Are these Girls Privileged?

     HBO's "Girls" begins with two parents sitting around a table in a nice restaurant in New York confronting their  24 year old daughter, Hannah Horvath played by series director and writer Lena Dunham, about how her interning job won't cut it any longer and they cannot provide her support.
In an interesting article I read, a reporter for JTA brings forth the question whether "Girls"is about young women's struggles, or some women's privileges:

http://www.jta.org/news/article/2012/04/19/3093321/is-hbos-girls-about-young-womens-struggles-or-some-womens-privileges

     For the most part, this article is making apparent that these particular girls are facing "first world problems". These so called "first world problems" about their sexuality and independence are still indeed problems that should be addressed, and it is done in a realistic, sort of "awkward", and comedic way. The audience is then able to confront and explore these important "first world problems" in a very healthy manor.  This is why I find "Girls" to be so creative, and not just about a group of "privileged" white women. Not finding a job right after college, safe sex, and just being treated right ( not subduing to comments from men like- "You have to ask me if you can come") are just a few of the issues within the show.
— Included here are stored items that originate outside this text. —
(** A key with the earliest number tacked on. *)
Lemma tack_on_ok (key tmp : list Z) :
  internal_ok key -> key_ok tmp ->
  exists s, tack_on (user_part key) tmp key = Some s /\ internal_ok s /\ size s <= size key /\
    (s = key \/ order (user_part key) tmp < 0 /\ size tmp < size (user_part key) /\ user_part s = tmp).
Proof.
  intros [Hk Huk] Ht. unfold tack_on. rewrite (Compare_order _ _ Huk Ht). cbn [mbind option_bind].
  assert (Hsz : size (user_part key) = size key - 8).
  { unfold user_part. rewrite uwrap_small by lia. apply size_take. lia. }
  pose proof (size_nonneg tmp).
  destruct (Z.ltb_spec (size tmp) (size (user_part key))); [|by exists key; split; [|split; [|split; [lia|left]]]].
  destruct (Z.ltb_spec (order (user_part key) tmp) 0); [|by exists key; split; [|split; [|split; [lia|left]]]].
  unfold PutFixed64. set (tail := EncodeFixed64 (PackSequenceAndType kMaxSequenceNumber kValueTypeForSeek)). assert (Hx : user_part (tmp ++ tail) = tmp) by (apply user_part_app; [done|lia]).
  exists (tmp ++ tail). split; [done|]. unfold internal_ok. rewrite Hx, size_app. change (size tail) with 8.
  split; [split; [lia|done]|]. split; [lia|]. by right.
Qed.

#[export, program] Instance internal_laws : ComparatorLaws (InternalKeyComparator U) := {|
  key_ok := internal_ok;
  order := internal_order
|}.
Next Obligation. apply internal_Compare_order. Qed.
Next Obligation. intros a [_ Ha]. unfold internal_order. rewrite order_refl by done. cbn. by rewrite Z.ltb_irrefl. Qed.
Next Obligation.
  intros a b [_ Ha] [_ Hb]. unfold internal_order. pose proof (order_flip _ _ Ha Hb). pose proof (order_flip _ _ Hb Ha).
  repeat match goal with |- context [?x =? 0] => destruct (Z.eqb_spec x 0) end;
    repeat match goal with |- context [?x <? ?y] => destruct (Z.ltb_spec x y) end; lia.
Qed.
Next Obligation. apply internal_order_trans. Qed.
Next Obligation.
  intros start limit Hs Hl. destruct (FindShortestSeparator_ok _ _ (proj2 Hs) (proj2 Hl)) as (tmp & E & Hok & Hsz & Hsep).
  unfold FindShortestSeparator at 1, InternalKeyComparator, internal_FindShortestSeparator. rewrite !ExtractUserKey_ok by done. cbn [mbind option_bind]. rewrite E. cbn [mbind option_bind].
  destruct (tack_on_ok start tmp Hs Hok) as (s & -> & H1 & H2 & H3). exists s. split; [done|]. split; [done|]. split; [done|].
  destruct H3 as [->|(Hlt & Hshort & Hx)]; [by left|]. right.
  destruct Hsep as [->|[_ Hsl]]; [lia|]. split; [apply Z.lt_le_incl|]; apply internal_order_lt; by rewrite Hx.
Qed.
Next Obligation.
  intros key Hk. destruct (FindShortSuccessor_ok _ (proj2 Hk)) as (tmp & E & Hok & Hsz & Hle).
  unfold FindShortSuccessor at 1, InternalKeyComparator, internal_FindShortSuccessor. rewrite ExtractUserKey_ok by done. cbn [mbind option_bind]. rewrite E. cbn [mbind option_bind].
  destruct (tack_on_ok key tmp Hk Hok) as (s & -> & H1 & H2 & H3). exists s. split; [done|]. split; [done|]. split; [done|].
  destruct H3 as [->|(Hlt & _ & Hx)].
  - apply Z.eq_le_incl. unfold internal_order. rewrite order_refl by apply Hk. cbn. by rewrite Z.ltb_irrefl.
  - apply Z.lt_le_incl, internal_order_lt. by rewrite Hx.
Qed.
End Internal.

(** [InternalFilterPolicy] keeps the promise of its user's policy. *)
#[export, program] Instance internal_filter_laws (P : FilterPolicy) (L : FilterPolicyLaws P) : FilterPolicyLaws (InternalFilterPolicy P) := {|
  filter_keys_ok keys := filter_keys_ok (map user_part keys)
|}.
Next Obligation. intros P L keys dst. apply (@CreateFilter_appends P L). Qed.
Next Obligation.
  intros P L keys key Hok Hin. apply (@KeyMayMatch_created P L (map user_part keys)); [done|].
  apply list_elem_of_In. apply in_map. by apply list_elem_of_In.
Qed.

(** ** Chains in the order of a comparator *)

Section Order.
Context {C : Comparator} {L : ComparatorLaws C}.

Lemma order_le_lt_trans a b c : key_ok a -> key_ok b -> key_ok c -> order a b <= 0 -> order b c < 0 -> order a c < 0.
Proof.
  intros Ha Hb Hc H1 H2. pose proof (order_trans _ _ _ Ha Hb Hc). pose proof (order_trans _ _ _ Hc Ha Hb). pose proof (order_flip _ _ Ha Hc).
  pose proof (order_flip _ _ Hc Ha). pose proof (order_flip _ _ Hb Hc). pose proof (order_flip _ _ Hc Hb). lia.
Qed.

Lemma order_lt_trans a b c : key_ok a -> key_ok b -> key_ok c -> order a b < 0 -> order b c < 0 -> order a c < 0.
Proof. intros Ha Hb Hc H1 H2. apply (order_le_lt_trans a b c); lia || done. Qed.

Lemma order_lt_le_trans a b c : key_ok a -> key_ok b -> key_ok c -> order a b < 0 -> order b c <= 0 -> order a c < 0.
Proof.
  intros Ha Hb Hc H1 H2. pose proof (order_trans _ _ _ Ha Hb Hc). pose proof (order_trans _ _ _ Hb Hc Ha). pose proof (order_flip _ _ Ha Hc).
  pose proof (order_flip _ _ Hc Ha). pose proof (order_flip _ _ Ha Hb). pose proof (order_flip _ _ Hb Ha). lia.
Qed.

(** What comes after a key that is not before [target] is not before it. *)
Lemma order_past target a b : key_ok a -> key_ok b -> key_ok target -> 0 <= order a target -> order a b < 0 -> 0 <= order b target.
Proof.
  intros Ha Hb Ht H1 H2. destruct (Z.le_gt_cases 0 (order b target)) as [|Hgt]; [done|].
  pose proof (order_lt_trans a b target Ha Hb Ht H2 ltac:(lia)). lia.
Qed.
End Order.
I think the reporter in the article found more of these "first world problems" in the fact that the girls in the show are growing up in the well-off community of Greenpoint, Brooklyn, and are not the "underdogs", like children of immigrants that are struggling in a recession, which seems to be less often featured in television shows. However, the maker of "Girls" based it from her personal, yet relatable struggles,  so I don't find the neighborhood which they live to be fairly relative. Yes, it might seem a bit more practical if one of the white girls in the group of friends was replaced by a woman of color, working an average nine to five job, perhaps someone who is just not doing something as unique as say writing a memoir. I believe the show still adequately expresses the message needed to be expressed, which to me is ultimately the idea that you are not alone in the on-going "cruelty" that women in the modern age face. Though in class we only viewed the first two episodes, I found that Lena Dunham does a great job expressing this struggle to not just women of the target audiences, but for everyone, thus I find Dunham a very bold, influential woman.